When President John F. Kennedy received both hardline and conciliatory messages from Soviet Premier Nikita Khrushchev during the 1962 Cuban Missile Crisis, he chose to respond favorably to the conciliatory message, setting aside the bellicose one. A nuclear war and global conflagration was averted through negotiations with a country that President Ronald Reagan later called “the evil empire.” US-Soviet bargaining was coupled with internationally sanctioned and strictly limited US military action (the US blockade or “quarantine” of Cuba) and a credible threat of force if the Russian missiles were not withdrawn. Khruschev blinked first, and offered to trade the removal of US nuclear missiles in Turkey, near the Soviet Union, in exchange for the removal of Soviet nuclear missiles from Cuba, near the US. Kennedy agreed, but the trade was kept secret.

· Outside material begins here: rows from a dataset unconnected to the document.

(* ===== verification/Prelude.v ===== *)
(** * cbcl-pairing: a verification development

    The repository holds a rendezvous relay that lets two devices exchange a
    bounded number of opaque frames through a mailbox, and two end-to-end
    protocols the devices run over it: version 1, which hands over one grant,
    and credential/v2, a longer ceremony that survives crashes.  This library
    models the relay and both protocols and proves them correct.

    ** The program and its models

    - The mailbox ([src/mailbox.rs]) is a pure state machine: an allocator and
      at most one claimant, per-member contiguous frames with digests, an
      absolute expiry, terminal states.  [Mailbox.v] has the records and
      [allocate], [allocate_v2], [transition] (one definition per command),
      [snapshot] and [from_snapshot].  [MailboxInv.v] states the invariant
      [mailbox_ok], [MailboxStep.v] shows that every command keeps it and
      treats snapshots, [MailboxSpec.v] has the abstract mailbox that keeps
      whole bodies and the simulation between the two, [MailboxThms.v] the
      properties.
    - The rate limiter ([src/limiter.rs]) keeps sliding windows and cooldowns
      per operation and keyed peer, with least-recently-used eviction.
      [Limiter.v] has the address forms it reads and the operations,
      [LimiterInv.v] the invariant, [LimiterThms.v] the properties.
    - [Observability.v] models [src/observability.rs]: saturating counters,
      gauges and alerts.
    - The store ([src/storage.rs]): [Storage.v] has the store interface as the
      class [MailboxStore], the memory store, the record codec, and the file
      store over a directory whose system calls fail, tear or die by a
      schedule.  [StorageLaws.v] proves the record codec and the laws
      [StoreLaws] for both stores, [StorageProps.v] the properties.
    - The relay ([src/relay.rs]) ties these together: connections, routes, the
      nameplate, hash and expiry indexes, and the entry points [handle],
      [disconnect], [sweep], [emergency_close].  [Relay.v] has the service,
      generic in the store; [RelayInv.v] the invariant [relay_ok];
      [RelaySafe.v] and [RelayLoops.v] show that every operation keeps it, by
      weakest preconditions; [RelayMessages.v] says who is sent what;
      [RelayProps.v] and [RelayFlow.v] have the properties, [RelayRuns.v]
      concrete runs, [RelayWire.v] joins the relay to the wire.
    - The wire format ([src/wire.rs], [schemas/pairing-v1.cddl]): [Wire.v] has
      the message types, [Cddl.v] the schema, [WireCodec.v] the recognisers
      and codecs, [WireLaws.v] and [WireThms.v] the codec class [MapCodec] and
      its instances, [WireProps.v] the properties.
    - The pairing context ([src/context.rs]) and the secure channel
      ([src/channel.rs]): [Context.v] and [Channel.v] have the definitions,
      with the runs and invariants of a channel, [ChannelProps.v] the
      properties.
    - The CPace exchange ([src/cpace.rs], [src/cpace/field.rs]):
      [CurveExternal.v] has the field primitives and X25519 as classes,
      [Field.v] the field wrapper, the Elligator map and what it computes,
      [Cpace.v] the exchange, [CpaceProps.v] its properties, up to the
      confirmed channels of both sides.
    - The profiles ([src/profile.rs]): [Profile.v] has the trait as the class
      [ApplicationProfile], the three built-in profiles, their codecs and the
      two-word carrier, [ProfileThms.v] the codecs' inverses, [ProfileProps.v]
      the properties.
    - The signed controls ([src/cbcl_protocol.rs], [src/lib.rs]):
      [CbclExternal.v] has the types and classes of the CBCL core and of
      Ed25519, [CbclProtocol.v] the adapter with both monitors, [CbclThms.v]
      recognition and building, [CbclMonitors.v] runs of the monitors,
      [CbclDemo.v] a small executable engine, [CbclProps.v] the properties.
    - The invitation record and the version 1 endpoint ([src/endpoint.rs]):
      [InvitationRecord.v] treats the durable record; [Endpoint.v] has the
      reducer with all its operations, composed from the monitors, the channel
      and a profile; [Calm.v] shows that its collaborators do not panic,
      [EndpointInv.v] states the invariant [good] with the story an endpoint
      tells, [EndpointSteps.v] and [EndpointOps.v] show that every operation
      and every run keeps it, [EndpointProps.v] computes a meeting of two
      endpoints and has the properties.
    - The values of credential/v2 ([src/credential_v2]): [CredCore.v] and
      [CredFrame.v] have the recognisers, the padded objects and the frames
      ([mod.rs], [object.rs], [frame.rs]); [CredDisplay.v] and
      [CredDisplayThms.v] the offer that is shown and the grammar of
      application identifiers ([display.rs]); [CredCarrier.v] and
      [CredPresence.v] the carrier and its secrets ([carrier.rs],
      [presence.rs]); [CredContext.v] the bound start of CPace and the account
      selection ([context.rs], [account_select.rs]); [CredHandoff.v] and
      [CredHandoffThms.v] the transfer texts and words ([handoff.rs],
      [manual.rs]); [CredProps.v] their properties.
    - The channel and the endpoint of credential/v2 ([channel.rs],
      [endpoint.rs]): [CredChannel.v] has the channel and the membership at
      the relay, [CredEndpoint.v] the reducer, [CredStory.v] the transcripts
      it refines, [CredCeremony.v] two endpoints that run a ceremony together,
      [CredEndpointProps.v] the properties.
    - The checkpoints of credential/v2 ([checkpoint.rs], [bootstrap.rs]):
      [CredBytes.v] has the octet cursors with the writers they invert,
      [CredCheckpoint.v] the sealed envelope and the record of an endpoint,
      [CredCheckpointThms.v] and [CredCheckpointProps.v] what they promise;
      [CredBootstrap.v] and [CredBootstrapThms.v] treat the allocator from its
      allocation to the confirmed channel.
    - The sessions of credential/v2 ([allocator.rs], [inspection.rs],
      [claimant.rs]) drive all of this against the relay and hold effects back
      until the checkpoint that covers them is stored: [CredAllocator.v] and
      [CredClaimant.v].  [CredSessionThms.v] has the invariants of both sessions
      between calls and [CredSessionProps.v] what they promise, with a meeting of
      the two through a relay that forwards.
    - The relay's two programs ([src/bin/cbcl-pairing-relay.rs] over TCP,
      [src/bin/cbcl-pairing-relay-ws.rs] over WebSocket): [RelayShell.v] has
      the command line, the operator's key, start-up, the framing, and the
      threads, as steps that each hold one lock once; what the environment
      decides (files, the clock, randomness, what a socket yields, which thread
      goes next, where a write fails) is the event of a step.  [RelayShellProps.v] has the invariant
      of all threads and the properties.

    [Prelude.v] has the shared vocabulary: octets, machine integers, [outcome]
    (a Rust result or a panic), [stM] for methods that take [&mut self] and
    keep their mutations on an error, weakest preconditions, ordered maps and
    sets, sums and tactics.  Hashes, message authentication, CBOR, CDDL
    validation, URL parsing, key derivation and authenticated encryption are
    other crates' code: [External.v] has each as an operational class, so that
    the definitions take them as arguments, and what the crate relies on as
    classes of laws; [Instances.v] has executable instances for the concrete
    runs.

    ** What the theorems show

    - Mailbox: the invariant is inductive and no command panics; a mailbox
      answers every run as the abstract one, up to a digest collision; bodies
      are delivered unaltered and stored frames are immutable; expiry is
      absolute; a protected mailbox is claimed only with its token; snapshots
      restore exactly, and only valid ones are accepted.
    - Limiter: bounded memory, the window bound for windows up to the
      cooldown, and that every longer one is exceeded; cooldowns, eviction.
    - Store: record round trip, soundness of decoding, crash atomicity of
      replacement.
    - Relay: the invariant over every run with any store; no panic but the
      store's own; isolation of mailboxes; recovery after a restart; errors
      leave memory as it was; sweeping and the emergency close terminate with
      exactly the right state and messages; delivery, pairing, guards,
      metrics and nameplates.
    - Wire: decoders and encoders are inverse, so encodings are unique;
      encodability is exactly the schema's bounds; every reply of the relay
      can be encoded and is read back as it was.
    - Context and channel: what the context octets bind; both sides agree on
      keys and accept exactly each other's confirmation; messages arrive in
      order; over any run of calls the cipher is never given one nonce for two
      messages and no frame is accepted twice; a failure is final.
    - CPace: the field code computes the Elligator map; two sides that finish
      hold the same key and end with linked channels; [finish] answers exactly
      as specified, errors included.
    - Profiles: claims and grants have one encoding; a two-word carrier is
      uniform and recognised; a grant repeats the fields that were shown.
    - Controls: a control is recognised exactly when it is canonical and
      genuinely signed; what one endpoint builds the other recognises; a
      bootstrap role keeps one key; a session is opened by its allocator only.
    - Version 1 endpoint: along every run, whatever frames arrive, nothing
      panics and the loop over waiting controls ends; a person is shown one
      intent, decides once, and at most one grant is delivered, after an
      approval, with the fields that were shown; the end is final and erases
      everything; an invitation serves one attempt, across restarts.
    - Values of credential/v2: objects, frames, carriers, transfer texts and
      presence codes have one encoding; the recogniser of application
      identifiers accepts exactly a grammar stated without it; an offer is shown only when
      the live authority authenticates every field of it.
    - Channel and endpoint of credential/v2: the two sides agree on keys and
      counters; the objects an endpoint accepts form a legal transcript and
      every legal one is accepted; equal last objects mean equal histories;
      legal ceremonies complete; a waiting object is resent as the same frame;
      an end is final.
    - Checkpoints of credential/v2: a sealed endpoint restores, under exactly
      its bindings, to one that goes on as the crashed one would have; one case
      in which the next checkpoint is lost is proved to be so; after any run of
      operations a bootstrap is consistent, can be sealed, and restores to
      exactly itself.
    - Sessions of credential/v2: both write ahead.  What an allocator must
      remember, and what a claimant decided, leaves only behind a gate that the
      confirmation of its checkpoint opens, and that checkpoint restores to a
      session that sends the same again; nothing else passes a set gate.  What
      each of the claimant's calls may answer is stated call by call.
    - The relay's programs: the texts read as an operator's key are exactly
      those that describe its octets; from any command line and key, with the
      files of an earlier run or none, whatever peers send, whichever writes
      fail and however threads interleave, the service keeps its invariant, a
      socket that has refused nothing holds whole frames that a reader takes
      apart and the wire decoder accepts, and the service knows no connection
      that no thread serves.
    Where a statement rests on a digest, it names the two octet strings that
    would have to collide instead of assuming that none do.

    ** Bounds and fuel

    Integers are [Z] with the width's bound written at each checked or
    saturating operation.  Four loops run on fuel.  [sweep] has the number of
    expiry entries plus one, since every turn removes one of them;
    [sweep_complete] shows that it always returns.  [retry_pending] has the
    number of waiting controls plus one, since a pass that makes progress
    leaves fewer; [endpoint_total] shows that it always returns.  The LEB128
    loops have one turn for each seven bits of a machine word.  The binary
    search over the word list has the length of the list plus one, and each of
    its turns shrinks the range.  The other loops are structural, over lists of
    the source's collections; [sample_nameplate] takes the draws of the random
    source as a list.

    ** What is not modelled

    Redacting [Debug] and [Display] output and the erasing of secrets in
    memory have no functional content here; where the code replaces a secret by
    a value that later code can read, the model does so too.  Of the two
    programs, the printing of usage and errors, socket set-up, read timeouts, a
    failed accept and the poisoning of locks are left out, and TLS and the
    WebSocket protocol are another crate's: a step is given what they yield.
    The examples ([examples/web_demo.rs]), the fuzz targets and the tools are
    demonstrations, harnesses and scripts over the modelled operations: they
    have no logic of the program's own. *)

From Stdlib Require Import ZArith Lia.
From stdpp Require Export base gmap list sorting strings.
Open Scope Z_scope.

The pessimists will always have some basis for their thinking. But if their way prevails, the world of their worst fears is liable to become our real world through a self-fulfilling prophecy. We’ll act as if their fears are so well-founded, so essential to the nature of our enemies, that no other outcome is possible. By missing opportunities for breakthrough, by reinforcing through Israeli and American actions the most unwelcome trends in the Arab world, we will help insure that nothing will change for the better, and much for the worse.
The media in many cases missed the boat on the Arab peace initiative, helping to reinforce prejudices instead of reporting facts by using tendentious and careless language in reports. While many reporters and editorialists—including some at Ha’aretz—claimed that the Arab offer required Israel to accept the right of return (or simply the return) of Palestinian refugees to their former homes in Israel, others, like Ha’aretz’s Aluf Benn, were more careful, referring instead to the declaration’s “clause on refugees, which the Palestinians interpret as a right of return.”

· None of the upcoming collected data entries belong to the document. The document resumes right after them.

Definition field (entries : list (Value * Value)) (name : string) : wireM Value :=
  ok_or (optional_field entries name) RecognitionError_TypedValue.

Definition text_value (value : Value) : wireM string :=
  match value with VText s => Ok s | _ => Err RecognitionError_TypedValue end.

Definition bytes_value (value : Value) : wireM bytes :=
  match value with VBytes b => Ok b | _ => Err RecognitionError_TypedValue end.

Definition uint_value (value : Value) : wireM Z :=
  match value with
  | VInteger z => ok_or (try_into u64_max z) RecognitionError_TypedValue
  | _ => Err RecognitionError_TypedValue
  end.

Definition fixed_bytes (n : nat) (value : Value) : wireM bytes :=
  b ← bytes_value value;
  if (length b =? n)%nat then Ok b else Err RecognitionError_TypedValue.

(** [uint_value(..)?.try_into()]: an integer of a narrower width. *)
Definition narrow_value (max : Z) (value : Value) : wireM Z :=
  z ← uint_value value;
  ok_or (try_into max z) RecognitionError_TypedValue.

(** [optional_field(..).map(f).transpose()?]. *)
Definition optional_value {A} (f : Value -> wireM A) (entries : list (Value * Value)) (name : string) :
    wireM (option A) :=
  match optional_field entries name with
  | Some v => a ← f v; Ok (Some a)
  | None => Ok None
  end.

Definition locator_value (value : Value) : wireM Locator :=
  match value with
  | VArray [tag; v] =>
      n ← uint_value tag;
      if n =? 0 then id ← fixed_bytes 32 v; Ok (Locator_Direct id)
      else if n =? 1 then np ← narrow_value u32_max v; Ok (Locator_Nameplate np)
      else Err RecognitionError_TypedValue
  | _ => Err RecognitionError_TypedValue
  end.

Definition encoded_locator (locator : Locator) : Value :=
  match locator with
  | Locator_Direct mailbox_id => VArray [VInteger 0; VBytes mailbox_id]
  | Locator_Nameplate nameplate => VArray [VInteger 1; VInteger nameplate]
  end.

(** ** Identifiers and origins *)

Definition ascii_alphabetic (c : Z) : bool := ((65 <=? c) && (c <=? 90)) || ((97 <=? c) && (c <=? 122)).
Definition ascii_digit (c : Z) : bool := (48 <=? c) && (c <=? 57).
Definition ascii_alphanumeric (c : Z) : bool := ascii_alphabetic c || ascii_digit c.
Definition hyphen : Z := 45.

(** [split]: the pieces between separators, at least one. *)
Fixpoint split_on (c : Z) (l : bytes) : list bytes :=
  match l with
  | [] => [[]]
  | x :: l =>
      match split_on c l with
      | piece :: pieces => if x =? c then [] :: piece :: pieces else (x :: piece) :: pieces
      | [] => [[]]
      end
  end.

Definition valid_dns_label (label : bytes) : bool :=
  match label with
  | [] => false
  | first :: rest =>
      ascii_alphabetic first &&
      match rest with
      | [] => true
      | _ => forallb (fun b => ascii_alphanumeric b || (b =? hyphen)) (removelast rest) &&
             ascii_alphanumeric (List.last rest 0)
      end
  end.

Definition valid_application_id (application : string) : bool :=
  let octets := ascii_bytes application in
  forallb (fun b => b <? 128) octets &&
  match split_on 47 octets with
  | [domain; profile; version] =>
      match split_on 46 domain with
      | first_label :: remaining_labels =>
          valid_dns_label first_label && negb (bool_decide (remaining_labels = [])) &&
          forallb valid_dns_label remaining_labels
      | [] => false
      end &&
      match profile with [] => false | first :: _ => ascii_alphabetic first end &&
      forallb (fun b => ascii_alphanumeric b || (b =? hyphen)) profile &&
      match version with
      | v :: version => (v =? 118) && (1 <=? length version)%nat && (length version <=? 2)%nat &&
                        forallb ascii_digit version
      | [] => false
      end
  | _ => false
  end.

Definition starts_with (prefix s : bytes) : bool := bool_decide (take (length prefix) s = prefix).

Definition valid_relay_origin `{UrlParser} (origin : string) : bool :=
  let octets := ascii_bytes origin in
  forallb (fun b => b <? 128) octets &&
  (starts_with (ascii_bytes "https://") octets || starts_with (ascii_bytes "wss://") octets) &&
  match url_parse origin with
  | Some parsed =>
      bool_decide (url_username parsed = EmptyString) && bool_decide (url_password parsed = None) &&
      bool_decide (url_query parsed = None) && bool_decide (url_fragment parsed = None) &&
      bool_decide (url_path parsed = "/"%string) && bool_decide (url_origin parsed = origin)
  | None => false
  end.

Definition validate_application (application : string) : wireM unit :=
  if valid_application_id application then Ok tt else Err RecognitionError_ApplicationId.
Definition validate_origin `{UrlParser} (origin : string) : wireM unit :=
  if valid_relay_origin origin then Ok tt else Err RecognitionError_RelayOrigin.

Definition wire_side (value : Value) : wireM Side :=
  n ← uint_value value;
  if n =? 0 then Ok Side_Allocator else if n =? 1 then Ok Side_Claimant else Err RecognitionError_TypedValue.
Definition wire_direction (value : Value) : wireM Direction :=
  n ← uint_value value;
  if n =? 0 then Ok Direction_AllocatorToClaimant
  else if n =? 1 then Ok Direction_ClaimantToAllocator else Err RecognitionError_TypedValue.
Definition encoded_side (s : Side) : Value :=
  VInteger (match s with Side_Allocator => 0 | Side_Claimant => 1 end).
Definition encoded_direction (d : Direction) : Value :=
  VInteger (match d with Direction_AllocatorToClaimant => 0 | Direction_ClaimantToAllocator => 1 end).

(** An optional entry of an encoder. *)
Definition optional_entry (name : string) (v : option Value) : list (string * Value) :=
  match v with Some v => [(name, v)] | None => [] end.

(** ** From entries to typed values, and back *)

Definition client_message_of (entries : list (Value * Value)) : wireM ClientMessage :=
  type ← field entries "type" ≫= text_value;
  if bool_decide (type = "bind"%string) then Ok ClientMessage_Bind
  else if bool_decide (type = "allocate"%string) then
    locator_mode ← field entries "locator-mode" ≫= narrow_value u8_max;
    ttl_seconds ← optional_value (narrow_value u32_max) entries "ttl-seconds";
    Ok (ClientMessage_Allocate locator_mode ttl_seconds)
  else if bool_decide (type = "claim"%string) then
    locator ← field entries "locator" ≫= locator_value;
    Ok (ClientMessage_Claim locator)
  else if bool_decide (type = "allocate-v2"%string) then
    mailbox_id ← field entries "mailbox-id" ≫= fixed_bytes 32;
    commitment ← field entries "claim-commitment" ≫= fixed_bytes 32;
    ttl_seconds ← optional_value (narrow_value u16_max) entries "ttl-seconds";
    Ok (ClientMessage_AllocateV2 mailbox_id commitment ttl_seconds)
  else if bool_decide (type = "claim-v2"%string) then
    mailbox_id ← field entries "mailbox-id" ≫= fixed_bytes 32;
    claim_token ← field entries "claim-token" ≫= fixed_bytes 16;
    Ok (ClientMessage_ClaimV2 mailbox_id claim_token)
  else if bool_decide (type = "open"%string) then
    mailbox_id ← field entries "mailbox-id" ≫= fixed_bytes 32;
    membership_token ← field entries "membership-token" ≫= fixed_bytes 32;
    Ok (ClientMessage_Open mailbox_id membership_token)
  else if bool_decide (type = "put"%string) then
    seq ← field entries "seq" ≫= narrow_value u8_max;
    body ← field entries "body" ≫= bytes_value;
    Ok (ClientMessage_Put seq body)
  else if bool_decide (type = "ack"%string) then
    peer_seq ← field entries "peer-seq" ≫= narrow_value u8_max;
    Ok (ClientMessage_Ack peer_seq)
  else if bool_decide (type = "close"%string) then Ok ClientMessage_Close
  else if bool_decide (type = "ping"%string) then Ok ClientMessage_Ping
  else Err RecognitionError_TypedValue.

Definition client_message_entries (m : ClientMessage) : list (string * Value) :=
  match m with
  | ClientMessage_Bind => [("type", VText "bind"); ("version", VInteger 1)]
  | ClientMessage_Allocate locator_mode ttl_seconds =>
      [("type", VText "allocate"); ("locator-mode", VInteger locator_mode)] ++
      optional_entry "ttl-seconds" (VInteger <$> ttl_seconds)
  | ClientMessage_Claim locator => [("type", VText "claim"); ("locator", encoded_locator locator)]
  | ClientMessage_AllocateV2 mailbox_id commitment ttl_seconds =>
      [("type", VText "allocate-v2"); ("mailbox-id", VBytes mailbox_id);
       ("claim-commitment", VBytes commitment)] ++
      optional_entry "ttl-seconds" (VInteger <$> ttl_seconds)
  | ClientMessage_ClaimV2 mailbox_id claim_token =>
      [("type", VText "claim-v2"); ("mailbox-id", VBytes mailbox_id); ("claim-token", VBytes claim_token)]
  | ClientMessage_Open mailbox_id membership_token =>
      [("type", VText "open"); ("mailbox-id", VBytes mailbox_id); ("membership-token", VBytes membership_token)]
  | ClientMessage_Put seq body => [("type", VText "put"); ("seq", VInteger seq); ("body", VBytes body)]
  | ClientMessage_Ack peer_seq => [("type", VText "ack"); ("peer-seq", VInteger peer_seq)]
  | ClientMessage_Close => [("type", VText "close")]
  | ClientMessage_Ping => [("type", VText "ping")]
  end.

Definition close_reason_of (reason : string) : wireM CloseReason :=
  if bool_decide (reason = "closed"%string) then Ok CloseReason_Closed
  else if bool_decide (reason = "crowded"%string) then Ok CloseReason_Crowded
  else if bool_decide (reason = "expired"%string) then Ok CloseReason_Expired
  else if bool_decide (reason = "conflict"%string) then Ok CloseReason_Conflict
  else Err RecognitionError_TypedValue.

Definition close_reason_text (reason : CloseReason) : string :=
  match reason with
  | CloseReason_Closed => "closed"
  | CloseReason_Crowded => "crowded"
  | CloseReason_Expired => "expired"
  | CloseReason_Conflict => "conflict"
  end.

(** The three fields of [claimed], [allocated-v2] and [claimed-v2]. *)
Definition grant_of (entries : list (Value * Value)) (k : bytes -> bytes -> Z -> ServerMessage) :
    wireM ServerMessage :=
  mailbox_id ← field entries "mailbox-id" ≫= fixed_bytes 32;
  membership_token ← field entries "membership-token" ≫= fixed_bytes 32;
  expires_at ← field entries "expires-at" ≫= uint_value;
  Ok (k mailbox_id membership_token expires_at).

Definition grant_entries (type : string) (mailbox_id membership_token : bytes) (expires_at : Z) :
    list (string * Value) :=
  [("type", VText type); ("mailbox-id", VBytes mailbox_id); ("membership-token", VBytes membership_token);
   ("expires-at", VInteger expires_at)].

It came as a shock to some who had not read the official translation that the Arab League declaration in fact contained no explicit reference to a “right of return” for Palestinian refugees. The omission was significant. Moreover, those who insisted that the Arab plan required Israel to allow “millions” of Palestinian refugees into Israel managed to overlook the declaration’s careful language on the refugees which called for a mutually “agreed” solution to the refugee problem.
It will also shock and awe rightists to learn that UN General Assembly Resolution 194 does not support the “right of return” interpretation favored by some Palestinians, so feared by many in Israel and the American Jewish community. An Arab peace plan which refers to this UN resolution while simultaneously calling for an agreed solution to the problem of the Palestinian refugees can fulfill the terms of the resolution without allowing a single Palestinian refugee to return to Israel.
The hardliners don’t want you to know this—and much else. They are happiest whenever we are seduced into our familiar (and not unfounded) Jewish paranoia. But isn’t that the point? Perhaps the old saw has it right that even paranoids have enemies. But not everyone the paranoid fears turns out to be his foe.